_Task description_
Extract, without alteration, each line from the start of the listing to the line bearing "Definition hashed_key (key".

_Information shown_
(** A functor for [uprase_fn], with the signature that it can be invoked with. *)
Inductive upsert_functor (V : Type) :=
| WithContext (f : V -> UpsertContext -> V * bool)
| WithoutContext (f : V -> V * bool).
Arguments WithContext {V} _.
Arguments WithoutContext {V} _.

Section Cuckoo.
Context {V : Type} (hash_function : Z -> Z) (new_ok : Z -> bool).

Abbreviation St := (map_t V).

Definition hashed_key (key : Z) : hash_value :=
  let hash := hash_function key in MkHash hash (partial_key hash).

Definition hashed_key_only_hash (key : Z) : Z := hash_function key.

(** ** Access to the members *)

Definition hashpower_now : M St Z := gets (fun s => hashpower (buckets_ s)).

Definition set_buckets (b : buckets_t V) : M St () := modify (fun s =>
  MkMap b (old_buckets_ s) (locks s) (num_remaining_lazy_rehash_locks_ s) (maximum_hashpower_ s)).

Definition set_old_buckets (b : buckets_t V) : M St () := modify (fun s =>
  MkMap (buckets_ s) b (locks s) (num_remaining_lazy_rehash_locks_ s) (maximum_hashpower_ s)).

Definition modify_locks (f : locks_t -> locks_t) : M St () := modify (fun s =>
  MkMap (buckets_ s) (old_buckets_ s) (f (locks s)) (num_remaining_lazy_rehash_locks_ s) (maximum_hashpower_ s)).

Definition set_remaining (n : Z) : M St () := modify (fun s =>
  MkMap (buckets_ s) (old_buckets_ s) (locks s) n (maximum_hashpower_ s)).

(** Only the holder of a lock touches what the lock protects. *)
Definition holds (l : Z) : M St () := s ← get; if mem l (held (locks s)) then mret () else fault.

Definition read_bucket (i : Z) : M St (bucket V) :=
  holds (lock_ind i);; s ← get; lift (at_ (buckets_ s) i).

Definition buckets_setKV (ind slot p k : Z) (v : V) : M St () :=
  holds (lock_ind ind);; s ← get; b ← lift (setKV ind slot p k v (buckets_ s)); set_buckets b.

Definition buckets_eraseKV (ind slot : Z) : M St () :=
  holds (lock_ind ind);; s ← get; b ← lift (eraseKV ind slot (buckets_ s)); set_buckets b.

Definition buckets_set_mapped (ind slot : Z) (v : V) : M St () :=
  holds (lock_ind ind);; s ← get; b ← lift (set_mapped ind slot v (buckets_ s)); set_buckets b.

(** ** Locks *)

(** [locks[l].lock()]: spins until the lock is free. *)
Definition lock (l : Z) : M St () :=
  s ← get;
  if (0 <=? l) && (l <? n_locks (locks s)) then
    if mem l (held (locks s)) then hang else modify_locks (fun k => set_held (add l (held k)) k)
  else fault.

Definition unlock (l : Z) : M St () := modify_locks (fun k => set_held (remove l (held k)) k).

(** The destructor of a [LockManager], and [reset]. *)
Definition release (m : LockManager) : M St () :=
  match m with Some l => unlock l | None => mret () end.

(** [TwoBuckets::unlock]. *)
Definition two_unlock (b : TwoBuckets) : M St TwoBuckets :=
  release (first_manager b);;
  release (second_manager b);;
  mret (MkTwo (i1 b) (i2 b) None None).

(** The destructor of [TwoBuckets]. *)
Definition two_destroy (b : TwoBuckets) : M St () :=
  release (second_manager b);; release (first_manager b).

Definition TwoBuckets_locked (i1_ i2_ : Z) : TwoBuckets := MkTwo i1_ i2_ None None.

Definition TwoBuckets_normal (i1_ i2_ : Z) : TwoBuckets :=
  MkTwo i1_ i2_ (Some (lock_ind i1_))
    (if negb (lock_ind i1_ =? lock_ind i2_) then Some (lock_ind i2_) else None).

(** Unlocks and throws if the hashpower is not the expected one. *)
Definition check_hashpower (hp l : Z) : M St () :=
  hp' ← hashpower_now;
  if negb (hp' =? hp) then unlock l;; throw hashpower_changed else mret ().

(** ** Lazy rehashing *)

(** [num_remaining_lazy_rehash_locks(n)]. *)
Definition num_remaining_lazy_rehash_locks (n : Z) : M St () :=
  set_remaining n;;
  if n =? 0 then
    s ← get; b ← lift (clear_and_deallocate (old_buckets_ s)); set_old_buckets b
  else mret ().

Definition decrement_num_remaining_lazy_rehash_locks : M St () :=
  old_num_remaining ← gets num_remaining_lazy_rehash_locks_;
  set_remaining (wrap 64 (old_num_remaining - 1));;
  assertM (1 <=? old_num_remaining);;
  if old_num_remaining =? 1 then
    s ← get; b ← lift (clear_and_deallocate (old_buckets_ s)); set_old_buckets b
  else mret ().

(** Where an entry of bucket [old_bucket_ind], slot [old_bucket_slot] of the old
    buckets goes, and the next free slot of the new bucket; the assertion of the
    second branch. *)
Definition move_dst (old_hp new_hp old_bucket_ind old_bucket_slot new_bucket_slot : Z) (hv : hash_value) :
    Z * Z * Z * bool :=
  let new_bucket_ind := wrap 64 (old_bucket_ind + hashsize old_hp) in
  let old_ihash := index_hash old_hp (hv_hash hv) in
  let old_ahash := alt_index old_hp (hv_partial hv) old_ihash in
  let new_ihash := index_hash new_hp (hv_hash hv) in
  let new_ahash := alt_index new_hp (hv_partial hv) new_ihash in
  if ((old_bucket_ind =? old_ihash) && (new_ihash =? new_bucket_ind))
     || ((old_bucket_ind =? old_ahash) && (new_ahash =? new_bucket_ind))
  then (new_bucket_ind, new_bucket_slot, new_bucket_slot + 1, true)
  else (old_bucket_ind, old_bucket_slot, new_bucket_slot,
        ((old_bucket_ind =? old_ihash) && (new_ihash =? old_ihash))
        || ((old_bucket_ind =? old_ahash) && (new_ahash =? old_ahash))).
(* ===== verification/CuckooLocks.v ===== *)
(** Locks and lazy rehashing of the cuckoo map: taking a lock migrates its buckets, keeps
    the logical table, and gives access to the buckets of the lock. *)
From S2P Require Import Prelude Words Outcome Buckets Cuckoo CuckooFacts CuckooView.

(** ** Sets of locks *)

Lemma mem_add l l' s : mem l (add l' s) = (l =? l') || mem l s.
Proof.
  unfold mem, add. destruct (Z.eqb_spec l l') as [->|H]; [by rewrite lookup_insert_eq|].
  by rewrite lookup_insert_ne.
Qed.

Lemma mem_remove l l' s : mem l (remove l' s) = negb (l =? l') && mem l s.
Proof.
  unfold mem, remove. destruct (Z.eqb_spec l l') as [->|H]; [by rewrite lookup_delete_eq|].
  by rewrite lookup_delete_ne.
Qed.

Lemma mem_empty l : mem l ∅ = false.
Proof. done. Qed.

Lemma remove_add l s : mem l s = false -> remove l (add l s) = s.
Proof. unfold mem, remove, add. intros H. apply delete_insert_id. by destruct (s !! l). Qed.

Lemma add_comm l l' s : add l (add l' s) = add l' (add l s).
Proof.
  unfold add. destruct (decide (l = l')) as [->|Hne]; [done|]. by apply insert_insert_ne.
Qed.
Lemma code_bound n : (n <= 4)%nat -> 2 * 4 ^ Z.of_nat n <= 512.
Proof. intros H. do 5 (destruct n as [|n]; [done|]). lia. Qed.

(** Level [n] of the search is being scanned: [l1] is left of it, [l2] is what the next
    level has so far, [last] is the number of elements so far. *)
Record level_inv v hp i1 i2 (n : nat) (l1 l2 : list b_slot) (last : Z) : Prop := {
  lv_n : (n <= 4)%nat;
  lv_left : forall x, x ∈ l1 -> stands_for v hp i1 i2 x n;
  lv_more : forall x, x ∈ l2 -> stands_for v hp i1 i2 x (Datatypes.S n);
  lv_last : last = upto n + Z.of_nat (length l2);
  lv_len : if decide (n = 4%nat) then l2 = [] else Z.of_nat (length l2) = 4 * (width n - Z.of_nat (length l1));
  lv_below : forall m b, (m < n)%nat -> reach v hp i1 i2 m b -> full_bucket v b;
  lv_level : forall b, reach v hp i1 i2 n b -> full_bucket v b \/ exists x, x ∈ l1 /\ b_bucket x = b;
  lv_next : (n < 4)%nat -> forall b j e, reach v hp i1 i2 n b -> 0 <= j < 4 -> v (b, j) = Some e ->
    (exists x, x ∈ l1 /\ b_bucket x = b) \/ (exists y, y ∈ l2 /\ b_bucket y = alt_index hp (e_partial e) b)
}.

Lemma level_init v hp i1 i2 : level_inv v hp i1 i2 0 [MkSlot i1 0 0; MkSlot i2 1 0] [] 2.
Proof.
  assert (forall b, reach v hp i1 i2 0 b -> exists x, x ∈ [MkSlot i1 0 0; MkSlot i2 1 0] /\ b_bucket x = b) as H.
  { intros b Hb. inversion Hb; subst; [exists (MkSlot b 0 0)|exists (MkSlot b 1 0)]; (split; [set_solver|done]). }
  constructor; try done; try lia; [|by intros ? ?%not_elem_of_nil|auto|auto].
  intros x Hx. assert (x = MkSlot i1 0 0 \/ x = MkSlot i2 1 0) as [->| ->] by (set_unfold; naive_solver);
    [exists 0|exists 1]; exists []; repeat split; try lia; constructor.
Qed.

(** The next level. *)
Lemma level_next v hp i1 i2 n l2 last :
  level_inv v hp i1 i2 n [] l2 last -> n <> 4%nat -> level_inv v hp i1 i2 (Datatypes.S n) l2 [] last.
Proof.
  intros [] Hn. rewrite decide_False in lv_len0 by done. cbn [length] in lv_len0. constructor; try lia.
  - done.
  - by intros ? ?%not_elem_of_nil.
  - cbn [upto length]. lia.
  - case_decide; [done|]. cbn [length width]. lia.
  - intros m b Hm Hb. destruct (decide (m = n)) as [->|]; [|by apply (lv_below0 m); [lia|]].
    destruct (lv_level0 b Hb) as [?|(x & ?%not_elem_of_nil & _)]; done.
  - intros b Hb. right. inversion Hb as [| |? b0 j e Hb0 Hj He]; subst.
    destruct (lv_next0 ltac:(lia) b0 j e Hb0 Hj He) as [(x & ?%not_elem_of_nil & _)|(y & ? & ?)]; [done|by exists y].
  - intros Hlt b j e Hb Hj He. left. inversion Hb as [| |? b0 j0 e0 Hb0 Hj0 He0]; subst.
    destruct (lv_next0 ltac:(lia) b0 j0 e0 Hb0 Hj0 He0) as [(x & ?%not_elem_of_nil & _)|(y & ? & ?)]; [done|by exists y].
Qed.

_Solution to the exercise_
(** A functor for [uprase_fn], with the signature that it can be invoked with. *)
Inductive upsert_functor (V : Type) :=
| WithContext (f : V -> UpsertContext -> V * bool)
| WithoutContext (f : V -> V * bool).
Arguments WithContext {V} _.
Arguments WithoutContext {V} _.

Section Cuckoo.
Context {V : Type} (hash_function : Z -> Z) (new_ok : Z -> bool).

Abbreviation St := (map_t V).

Definition hashed_key (key : Z) : hash_value :=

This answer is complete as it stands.